Jessica Lundquist v. United States
21-55908
| 9th Cir. | May 24, 2022Background
- Jessica Lundquist sued federal defendants asserting FTCA and Bivens claims; defendants moved to dismiss.
- On July 27, 2021 the district court granted defendants’ motions and dismissed the FTCA claims without prejudice, producing a nonfinal order.
- Lundquist filed a notice of appeal after the July 27 order; the appeal was premature because the dismissal without prejudice was not final.
- On September 2, 2021 the district court dismissed the action for failure to prosecute (an independent, final basis for dismissal).
- Lundquist filed an amended notice of appeal on September 3; the Ninth Circuit held a notice that was void at inception cannot be cured by amendment and declined to treat the amendment as a fresh appeal.
- The Ninth Circuit affirmed the dismissal for failure to prosecute, finding no abuse of discretion after applying the five-factor Ferdik/Pagtalunan test (four factors favored dismissal).
Issues
| Issue | Plaintiff's Argument | Defendant's Argument | Held |
|---|---|---|---|
| Whether the court has jurisdiction over Lundquist’s appeal | July 27 order was effectively finalized by the September 2 dismissal, so the original notice should be treated as timely | Original July 27 order was nonfinal; the original notice was premature and therefore void | Dismissed for lack of jurisdiction; the original notice was void and cannot be cured by amendment |
| Whether the September 2 dismissal ‘‘made final’’ the July 27 order | The September 2 dismissal finalized the earlier order and thus validated the original notice | The September 2 dismissal was an independent final judgment that did not merge the earlier nonfinal order | The September 2 dismissal did not convert the July 27 nonfinal order into a final one; they are independent dispositions |
| Whether an amended notice of appeal can cure an initially void notice | The amended notice (filed Sept 3) should save the appeal | A notice void at the outset cannot be cured by amendment; an amended notice may be treated as a new appeal only at the court’s discretion | A void notice cannot be revived by amendment; court declined to exercise discretion to docket a new appeal |
| Whether dismissal for failure to prosecute was an abuse of discretion | Lundquist argued dismissal was improper given short inactivity and prior lesser sanctions | District court properly applied the five-factor test and warned plaintiff; dismissal was within discretion | No abuse of discretion; four of five Pagtalunan/Ferdik factors favored dismissal |
Key Cases Cited
- WMX Techs., Inc. v. Miller, 104 F.3d 1133 (9th Cir. 1997) (nonfinal orders not appealable while claims remain pending)

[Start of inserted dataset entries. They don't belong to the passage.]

(** * rain: the peer link (internal/peer/peer.go)

    A shallow embedding of the post-handshake read loop [Run], of the send
    operations and of [Close], with the connection, the channels and the
    coordinator's side of the [select] statements made explicit state. *)

From Stdlib Require Import ZArith List Bool Lia String.
From Stdlib Require Import Strings.Byte.
Import ListNotations.
Open Scope Z_scope.

(** ** Bytes and big-endian words (encoding/binary, binary.BigEndian) *)

Module binary.

Definition byte_val (x : byte) : Z := Z.of_N (Byte.to_N x).

Definition byte_of (z : Z) : byte :=
  match Byte.of_N (Z.to_N (z mod 256)) with
  | Some x => x
  | None => x00
  end.

(** Conversion to Go's uint32: wrap-around modulo 2^32. *)
Definition uint32 (z : Z) : Z := z mod 2 ^ 32.

(** binary.BigEndian.Uint32 over the bytes that were read. *)
Definition get_uint32 (bs : list byte) : Z :=
  fold_left (fun acc x => acc * 256 + byte_val x) bs 0.

(** binary.BigEndian.PutUint32. *)
Definition put_uint32 (z : Z) : list byte :=
  [byte_of (z / 2 ^ 24); byte_of (z / 2 ^ 16); byte_of (z / 2 ^ 8); byte_of z].

End binary.
Import binary.

(** ** The bitfield package *)

Module bitfield.

(** Modelled from the spec: package internal/bitfield is not among the
    sources.  Section 4.1: a fixed-length boolean vector, bit [i] at byte
    [i/8], bit position [7 - i%8]; [Set]/[Test] fail outside
    [[0, length)]; [NumBytes n = ceil(n/8)]. *)
Record Bitfield : Type := mkBitfield { b : list byte; length : Z }.

(** Modelled from the spec: [NumBytes(n) = ceil(n/8)]. *)
Definition NumBytes (n : Z) : Z := (n + 7) / 8.

(** Modelled from the spec: [New(n)] is the all-zero set of size [n]. *)
Definition New (n : Z) : Bitfield :=
  mkBitfield (repeat x00 (Z.to_nat (NumBytes n))) n.

Definition Len (bf : Bitfield) : Z := length bf.

Definition in_range (bf : Bitfield) (i : Z) : bool :=
  (0 <=? i) && (i <? length bf).

(** Modelled from the spec: [Test(i)] reads bit [i]; [None] is the bounds
    error. *)
Definition Test (bf : Bitfield) (i : Z) : option bool :=
  if in_range bf i
  then Some (Z.testbit (byte_val (nth (Z.to_nat (i / 8)) (b bf) x00)) (7 - i mod 8))
  else None.

Fixpoint set_nth (k : nat) (f : byte -> byte) (l : list byte) : list byte :=
  match l, k with
  | [], _ => []
  | x :: r, O => f x :: r
  | x :: r, S k' => x :: set_nth k' f r
  end.

(** Modelled from the spec: [Set(i)] sets bit [i]; [None] is the bounds
    error.  ([Set] is reserved, hence the underscore.) *)
Definition Set_ (bf : Bitfield) (i : Z) : option Bitfield :=
  if in_range bf i
  then Some (mkBitfield
               (set_nth (Z.to_nat (i / 8))
                  (fun x => byte_of (Z.lor (byte_val x) (Z.shiftl 1 (7 - i mod 8))))
                  (b bf))
               (length bf))
  else None.

(** The piece indices [i, i+1, ..., i+k-1]. *)
Fixpoint indices (k : nat) (i : Z) : list Z :=
  match k with
  | O => []
  | S k' => i :: indices k' (i + 1)
  end.

Definition is_set (bf : Bitfield) (i : Z) : bool :=
  match Test bf i with Some true => true | _ => false end.

(** Modelled from the spec: [Count()] is the number of set bits. *)
Definition Count (bf : Bitfield) : Z :=
  Z.of_nat (List.length (filter (is_set bf) (indices (Z.to_nat (length bf)) 0))).

(** Modelled from the spec: [Bytes()] is the byte-packed wire form. *)
Definition Bytes (bf : Bitfield) : list byte := b bf.

Definition clear_unused (bs : list byte) (n : Z) : list byte :=
  if n mod 8 =? 0 then bs
  else set_nth (Z.to_nat (n / 8))
         (fun x => byte_of (Z.land (byte_val x)
                              (Z.lxor 255 (Z.shiftr 255 (n mod 8)))))
         bs.

(** Modelled from the spec: [NewFromBytes(b, n)] (called [NewBytes] in
    peer.go) decodes the byte-packed form; the unused trailing bits of the
    last byte are ignored. *)
Definition NewBytes (bs : list byte) (n : Z) : Bitfield :=
  mkBitfield (clear_unused (firstn (Z.to_nat (NumBytes n)) bs) n) n.

End bitfield.

(** ** Message ids *)

Module messageid.

(** Modelled from the spec: package internal/messageid is not among the
    sources; the ids are those of the table of section 4.2.  A
    [MessageID] is one byte on the wire. *)
Definition MessageID := byte.
Definition Choke : MessageID := x00.
Definition Unchoke : MessageID := x01.
Definition Interested : MessageID := x02.
Definition NotInterested : MessageID := x03.
Definition Have : MessageID := x04.
Definition Bitfield : MessageID := x05.
Definition Request : MessageID := x06.
Definition Piece : MessageID := x07.
Definition Cancel : MessageID := x08.
Definition Port : MessageID := x09.

End messageid.

(** ** The connection (net.Conn) and the channels *)

Module peer.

- Ash v. Cvetkov, 739 F.2d 493 (9th Cir. 1984) (district court discretion on unreasonable delay and docket management)
- Trinidad Corp. v. Maru, 781 F.2d 1360 (9th Cir. 1986) (a notice of appeal void at inception cannot be amended into validity)
- Pagtalunan v. Galaza, 291 F.3d 639 (9th Cir. 2002) (sets five-factor test for dismissal for failure to prosecute)
- Ferdik v. Bonzelet, 963 F.2d 1258 (9th Cir. 1992) (availability of lesser sanctions and warning can satisfy fourth-factor analysis)
- In re Eisen, 31 F.3d 1447 (9th Cir. 1994) (rebuttable presumption of prejudice to defendants from plaintiff delay)
- Yourish v. California Amplifier, 191 F.3d 983 (9th Cir. 1999) (appellate review of failure-to-prosecute dismissals and related procedural issues)
- Bivens v. Six Unknown Named Agents, 403 U.S. 388 (1971) (recognizes implied damages action against federal officers)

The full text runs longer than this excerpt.